Where the records below reach the line containing "Fixpoint collect (events", start transcribing, and end with the line containing "cfg ← on_group (st_cfg ts) down Shutdown;", exactly and with nothing else added.

Stored data:
- - - - - - -

(* ===== verification/ShardTest.v ===== *)
(** The harness of the sharded key/value tests ([shardkv1/test.go]): groups that are
    started and join, leave and are taken down, for any shard controller.  What the
    harness asks of a controller is a class; a controller that keeps the contract is
    driven through all joins and leaves, and the one of
    [shardkv1/shardctrler/shardctrler.go], whose methods are still empty, is not. *)
From S2P Require Import Prelude.
From S2P Require Import Names.
From stdpp Require Import pretty.
From S2P Require Import Labrpc.
From S2P Require Import Tester.
From S2P Require Import TestCfg.
From S2P Require Import ShardCfg.
From S2P Require Import Rsm.
Open Scope Z_scope.

(** ** The controller *)

(** The methods of [ShardCtrler] on the state they share, the store of group 0; a nil
    configuration is [None]. *)
Class ShardCtrler (C : Type) := {
  InitController : C -> outcome C;
  InitConfig : C -> ShardConfig -> outcome C;
  ChangeConfigTo : C -> ShardConfig -> outcome C;
  Query : C -> outcome (C * option ShardConfig)
}.

(** What the comments of [shardctrler.go] promise when one controller is used at a time:
    [InitConfig] supplies the first configuration, [ChangeConfigTo] changes the current
    one to the next, [Query] returns the current one. *)
Class Sequential (C : Type) `{ShardCtrler C} := {
  current : C -> option ShardConfig;
  Query_current c : exists c', Query c = Ret (c', current c) /\ current c' = current c;
  InitConfig_current c cfg : current c = None ->
    exists c', InitConfig c cfg = Ret c' /\ current c' = Some cfg;
  ChangeConfigTo_current c cfg new : current c = Some cfg -> Num new = wrap64 (Num cfg + 1) ->
    exists c', ChangeConfigTo c new = Ret c' /\ current c' = Some new
}.

(** The methods of the repository; [Query] answers nil. *)
Module Stub.
Definition ShardCtrler_InitController {C} (c : C) : outcome C := Ret c.
Definition ShardCtrler_InitConfig {C} (c : C) (cfg : ShardConfig) : outcome C := Ret c.
Definition ShardCtrler_ChangeConfigTo {C} (c : C) (new : ShardConfig) : outcome C := Ret c.
Definition ShardCtrler_Query {C} (c : C) : outcome (C * option ShardConfig) := Ret (c, None).

Definition ctrler (C : Type) : ShardCtrler C :=
  {| InitController := ShardCtrler_InitController; InitConfig := ShardCtrler_InitConfig;
     ChangeConfigTo := ShardCtrler_ChangeConfigTo; Query := ShardCtrler_Query |}.
End Stub.

(** ** The harness *)

(** Servers per group. *)
Definition NSRV : nat := 3.

(** [struct Test] with the configuration and what the controllers share. *)
Record stest (C : Type) := mkStest { st_cfg : Config; st_ctl : C; st_ngid : Z }.
Arguments mkStest {C}.
Arguments st_cfg {C}.
Arguments st_ctl {C}.
Arguments st_ngid {C}.

Section Harness.
Context {C : Type} `{ShardCtrler C}.
Variable Randstring : nat -> string.

Definition set_cfg (ts : stest C) (cfg : Config) : stest C := mkStest cfg (st_ctl ts) (st_ngid ts).
Definition set_ctl (ts : stest C) (ctl : C) : stest C := mkStest (st_cfg ts) ctl (st_ngid ts).

Definition newGid (ts : stest C) : stest C * Z :=
  (mkStest (st_cfg ts) (st_ctl ts) (wrap64 (st_ngid ts + 1)), st_ngid ts).
Fixpoint groups (ts : stest C) (n : nat) : stest C * list Z :=
  match n with
  | O => (ts, [])
  | S n' => let '(ts, gid) := newGid ts in let '(ts, gids) := groups ts n' in (ts, gid :: gids)
  end.

(** Each controller and each clerk has a client of its own. *)
Definition makeShardCtrlerClnt (ts : stest C) : outcome (stest C * nat) :=
  '(cfg, clnt) ← MakeClient (st_cfg ts); Ret (set_cfg ts cfg, clnt).

(** A method on a nil configuration dereferences nil. *)
Definition deref_cfg (cfg : option ShardConfig) : outcome ShardConfig :=
  match cfg with Some cfg => Ret cfg | None => Panic end.
Definition grp_SrvNames (ts : stest C) (gid : Z) : outcome (list string) :=
  match lookupGroup (st_cfg ts) gid with Some g => Ret (SrvNames g) | None => Panic end.
Definition start_group (ts : stest C) (gid : Z) : outcome (stest C) :=
  cfg ← MakeGroupStart Randstring (st_cfg ts) gid NSRV; Ret (set_cfg ts cfg).

(** The answer of [JoinBalance] is not looked at. *)
Definition setupKVService (ts : stest C) : outcome (stest C * Z) :=
  '(ts, _) ← makeShardCtrlerClnt ts;
  ts ← start_group ts Gid1;
  srvs ← grp_SrvNames ts Gid1;
  '(scfg, _) ← JoinBalance MakeShardConfig [(Gid1, srvs)];
  ctl ← InitConfig (st_ctl ts) scfg;
  Ret (set_ctl ts ctl, Gid1).

Definition checkMember (ts : stest C) (gid : Z) : outcome (stest C * bool) :=
  '(ctl, cfg) ← Query (st_ctl ts);
  cfg ← deref_cfg cfg;
  Ret (set_ctl ts ctl, IsMember cfg gid).

Definition join (ts : stest C) (gid : Z) (srvs : list string) : outcome (stest C) :=
  '(ctl, cfg) ← Query (st_ctl ts);
  cfg ← deref_cfg cfg;
  '(newcfg, ok) ← JoinBalance (Copy cfg) [(gid, srvs)];
  if ok : bool then ctl ← ChangeConfigTo ctl newcfg; Ret (set_ctl ts ctl) else Panic.

Fixpoint joinGroups (ts : stest C) (gids : list Z) : outcome (stest C * bool) :=
  match gids with
  | [] => Ret (ts, true)
  | gid :: gids' =>
      ts ← start_group ts gid;
      srvs ← grp_SrvNames ts gid;
      ts ← join ts gid srvs;
      '(ts, ok) ← checkMember ts gid;
      if ok : bool then joinGroups ts gids' else Ret (ts, false)
  end.

Definition leave (ts : stest C) (gid : Z) : outcome (stest C) :=
  '(ctl, cfg) ← Query (st_ctl ts);
  cfg ← deref_cfg cfg;
  '(newcfg, ok) ← LeaveBalance (Copy cfg) [gid];
  if ok : bool then ctl ← ChangeConfigTo ctl newcfg; Ret (set_ctl ts ctl) else Panic.

Fixpoint leaveGroups (ts : stest C) (gids : list Z) : outcome (stest C * bool) :=
  match gids with
  | [] => Ret (ts, true)
  | gid :: gids' =>
      ts ← leave ts gid;
      '(ts, ok) ← checkMember ts gid;
      if ok : bool then Ret (ts, false)
      else
        cfg ← ExitGroup (st_cfg ts) gid;
        leaveGroups (set_cfg ts cfg) gids'
  end.

(** [disconnectClntFromLeader]: the leader found among the services of the group is shut
    down. *)
Definition disconnectClntFromLeader (ts : stest C) (gid : Z) (services : list (list service))
  : outcome (stest C * nat) :=
  let '(ok, l) := Leader services in
  if ok : bool then
    cfg ← on_group (st_cfg ts) gid (fun g => ShutdownServer g l); Ret (set_cfg ts cfg, l)
  else Panic.

(** The select of [checkShutdownSharding]: a Get that returned ([true] when its value was
    the expected one) or two seconds without one; only the latter ends the loop. *)
Inductive shutdown_event := GetReturned (ok : bool) | TwoSeconds.
Fixpoint collect (events : list shutdown_event) (ndone : Z) : outcome Z :=
  match events with
  | [] => Blocked
  | GetReturned ok :: events' => if ok then collect events' (wrap64 (ndone + 1)) else Panic
  | TwoSeconds :: _ => Ret ndone
  end.

(** [n] keys are read while the group [down] is shut down; one client per key. *)
Definition checkShutdownSharding (ts : stest C) (down : Z) (n : nat) (events : list shutdown_event)
  : outcome (stest C) :=
  cfg ← on_group (st_cfg ts) down Shutdown;
  cfg ← foldM (fun cfg (_ : nat) => '(cfg, _) ← MakeClient cfg; '(cfg, _) ← MakeClient cfg; Ret cfg) (seq 0 n) cfg;
  ndone ← collect events 0;
  if ndone >=? Z.of_nat n then Panic
  else cfg ← on_group cfg down (StartServers Randstring); Ret (set_cfg ts cfg).
End Harness.

(** ** Names of servers *)

Definition group_srvs (gid : Z) : list string :=
  (fun i => ServerName gid (Z.of_nat i)) <$> seq 0 NSRV.

Lemma ServerName_gid gid gid' i i' :
  0 <= gid -> 0 <= gid' -> ServerName gid i = ServerName gid' i' -> gid = gid'.
Proof.
  intros Hg Hg'. rewrite <- (Z2Nat.id gid Hg), <- (Z2Nat.id gid' Hg'). unfold ServerName. intros H.
  apply (inj (String.app "server-")) in H. apply dash_split in H as [H _]; [|apply pretty_no_dash..].
  apply pretty_of_nat_inj in H. by rewrite H.
Qed.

- - - - - - -

- **Response area**
Fixpoint collect (events : list shutdown_event) (ndone : Z) : outcome Z :=
  match events with
  | [] => Blocked
  | GetReturned ok :: events' => if ok then collect events' (wrap64 (ndone + 1)) else Panic
  | TwoSeconds :: _ => Ret ndone
  end.

(** [n] keys are read while the group [down] is shut down; one client per key. *)
Definition checkShutdownSharding (ts : stest C) (down : Z) (n : nat) (events : list shutdown_event)
  : outcome (stest C) :=
  cfg ← on_group (st_cfg ts) down Shutdown;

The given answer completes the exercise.